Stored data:
* * * * * * *

(** ** One attempt *)

Definition pre_authorize_before_provider_attempt (route : ResolvedChatRoute) : Gateway (option (Response Payload)) :=
  beta ← ask (re_paid_hot_path_beta _);
  error ← ask (re_pre_authorize _);
  perform (PreAuthorize (rt_channel_id route) error (beta && negb (is_some error)));;
  match error with
  | None => mret None
  | Some error =>
      finish_request_with_error (log_summary error);;
      mret (Some (GatewayErrorResponse error))
  end.

Definition reservation_scope (route : ResolvedChatRoute) : key_scope :=
  mkKeyScope tenant_id (rt_provider_key_id route) (rt_channel_id route).

Definition acquire_gateway_rate_limit_reservation_for_attempt (route : ResolvedChatRoute)
    (reservation : GatewayRateLimitReservationAttempt)
    : Gateway (option (Response Payload) * GatewayRateLimitReservationAttempt) :=
  if negb (acquired reservation) then mret (None, reservation)
  else if negb (db_execution_required reservation) then mret (None, reservation)
  else
    outcome ← execute_key_reservation
      (execution_acquire (reservation_scope route) (ra_required_capacity reservation));
    match outcome with
    | Ok result => mret (None, record_db_acquire reservation result)
    | Err _ =>
        let error := database_query_failed "provider_key_rate_limit_reservation" in
        finish_request_with_error (log_summary error);;
        mret (Some (GatewayErrorResponse error), reservation)
    end.

Definition release_gateway_rate_limit_reservation_if_needed (route : ResolvedChatRoute)
    (reservation : GatewayRateLimitReservationAttempt) : Gateway GatewayRateLimitReservationAttempt :=
  if negb (db_release_needed reservation) then mret reservation
  else
    outcome ← execute_key_reservation
      (execution_release (reservation_scope route) (ra_required_capacity reservation) true);
    mret (record_db_release reservation (match outcome with Ok result => Some result | Err _ => None end)).

(** How an iteration of the loop ends. *)
Inductive Control : Type :=
| Continue (fallback_events : list FallbackEvent) (rejections : nat)
| Break (rejections : nat)
| Return (response : Response Payload).

Section attempt.
Context (virtual_key_concurrency_acquired : bool) (route : ResolvedChatRoute) (next_route : option ResolvedChatRoute).
Context (attempt_no : Z) (fallback_events : list FallbackEvent) (rejections : nat).

(** The tail of every error path of an attempt. *)
Definition return_error (reservation : GatewayRateLimitReservationAttempt) (finish_attempt : Gateway ())
    (summary : ErrorLogSummary) (response : Response Payload) : Gateway Control :=
  release_gateway_rate_limit_reservation_if_needed route reservation;;
  finish_attempt;;
  finish_request_with_error summary;;
  release_virtual_key_concurrency_if_needed virtual_key_concurrency_acquired;;
  mret (Return response).

(** The next route after an error that allows it. *)
Definition continue_with_next_route (reservation : GatewayRateLimitReservationAttempt) (next : ResolvedChatRoute)
    (finish_attempt : option string → Gateway ()) (summary : ErrorLogSummary) : Gateway Control :=
  let event := fallback_event attempt_no (ls_error_code summary) route next in
  release_gateway_rate_limit_reservation_if_needed route reservation;;
  finish_attempt (Some (ls_error_code summary));;
  mret (Continue (fallback_events ++ [event]) rejections).

(** The tail of both success paths. *)
Definition return_success (attempt_id : Uuid) (payload : Payload) : Gateway Control :=
  finish_provider_attempt_success attempt_id;;
  perform (RecordFinalRoute (rt_channel_id route) attempt_no fallback_events);;
  final_cost ← ask (re_final_cost _);
  finish_request_success;;
  settle_request_ledger (re_usage _ env payload) final_cost;;
  release_virtual_key_concurrency_if_needed virtual_key_concurrency_acquired;;
  mret (Return (SuccessResponse payload)).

* * * * * * *

→ What you will do: Without dropping a single line, output the records above exactly.

→ Completed exercise:
(** ** One attempt *)

Definition pre_authorize_before_provider_attempt (route : ResolvedChatRoute) : Gateway (option (Response Payload)) :=
  beta ← ask (re_paid_hot_path_beta _);
  error ← ask (re_pre_authorize _);
  perform (PreAuthorize (rt_channel_id route) error (beta && negb (is_some error)));;
  match error with
  | None => mret None
  | Some error =>
      finish_request_with_error (log_summary error);;
      mret (Some (GatewayErrorResponse error))
  end.

Definition reservation_scope (route : ResolvedChatRoute) : key_scope :=
  mkKeyScope tenant_id (rt_provider_key_id route) (rt_channel_id route).

Definition acquire_gateway_rate_limit_reservation_for_attempt (route : ResolvedChatRoute)
    (reservation : GatewayRateLimitReservationAttempt)
    : Gateway (option (Response Payload) * GatewayRateLimitReservationAttempt) :=
  if negb (acquired reservation) then mret (None, reservation)
  else if negb (db_execution_required reservation) then mret (None, reservation)
  else
    outcome ← execute_key_reservation
      (execution_acquire (reservation_scope route) (ra_required_capacity reservation));
    match outcome with
    | Ok result => mret (None, record_db_acquire reservation result)
    | Err _ =>
        let error := database_query_failed "provider_key_rate_limit_reservation" in
        finish_request_with_error (log_summary error);;
        mret (Some (GatewayErrorResponse error), reservation)
    end.

Definition release_gateway_rate_limit_reservation_if_needed (route : ResolvedChatRoute)
    (reservation : GatewayRateLimitReservationAttempt) : Gateway GatewayRateLimitReservationAttempt :=
  if negb (db_release_needed reservation) then mret reservation
  else
    outcome ← execute_key_reservation
      (execution_release (reservation_scope route) (ra_required_capacity reservation) true);
    mret (record_db_release reservation (match outcome with Ok result => Some result | Err _ => None end)).

(** How an iteration of the loop ends. *)
Inductive Control : Type :=
| Continue (fallback_events : list FallbackEvent) (rejections : nat)
| Break (rejections : nat)
| Return (response : Response Payload).

Section attempt.
Context (virtual_key_concurrency_acquired : bool) (route : ResolvedChatRoute) (next_route : option ResolvedChatRoute).
Context (attempt_no : Z) (fallback_events : list FallbackEvent) (rejections : nat).

(** The tail of every error path of an attempt. *)
Definition return_error (reservation : GatewayRateLimitReservationAttempt) (finish_attempt : Gateway ())
    (summary : ErrorLogSummary) (response : Response Payload) : Gateway Control :=
  release_gateway_rate_limit_reservation_if_needed route reservation;;
  finish_attempt;;
  finish_request_with_error summary;;
  release_virtual_key_concurrency_if_needed virtual_key_concurrency_acquired;;
  mret (Return response).

(** The next route after an error that allows it. *)
Definition continue_with_next_route (reservation : GatewayRateLimitReservationAttempt) (next : ResolvedChatRoute)
    (finish_attempt : option string → Gateway ()) (summary : ErrorLogSummary) : Gateway Control :=
  let event := fallback_event attempt_no (ls_error_code summary) route next in
  release_gateway_rate_limit_reservation_if_needed route reservation;;
  finish_attempt (Some (ls_error_code summary));;
  mret (Continue (fallback_events ++ [event]) rejections).

(** The tail of both success paths. *)
Definition return_success (attempt_id : Uuid) (payload : Payload) : Gateway Control :=
  finish_provider_attempt_success attempt_id;;
  perform (RecordFinalRoute (rt_channel_id route) attempt_no fallback_events);;
  final_cost ← ask (re_final_cost _);
  finish_request_success;;
  settle_request_ledger (re_usage _ env payload) final_cost;;
  release_virtual_key_concurrency_if_needed virtual_key_concurrency_acquired;;
  mret (Return (SuccessResponse payload)).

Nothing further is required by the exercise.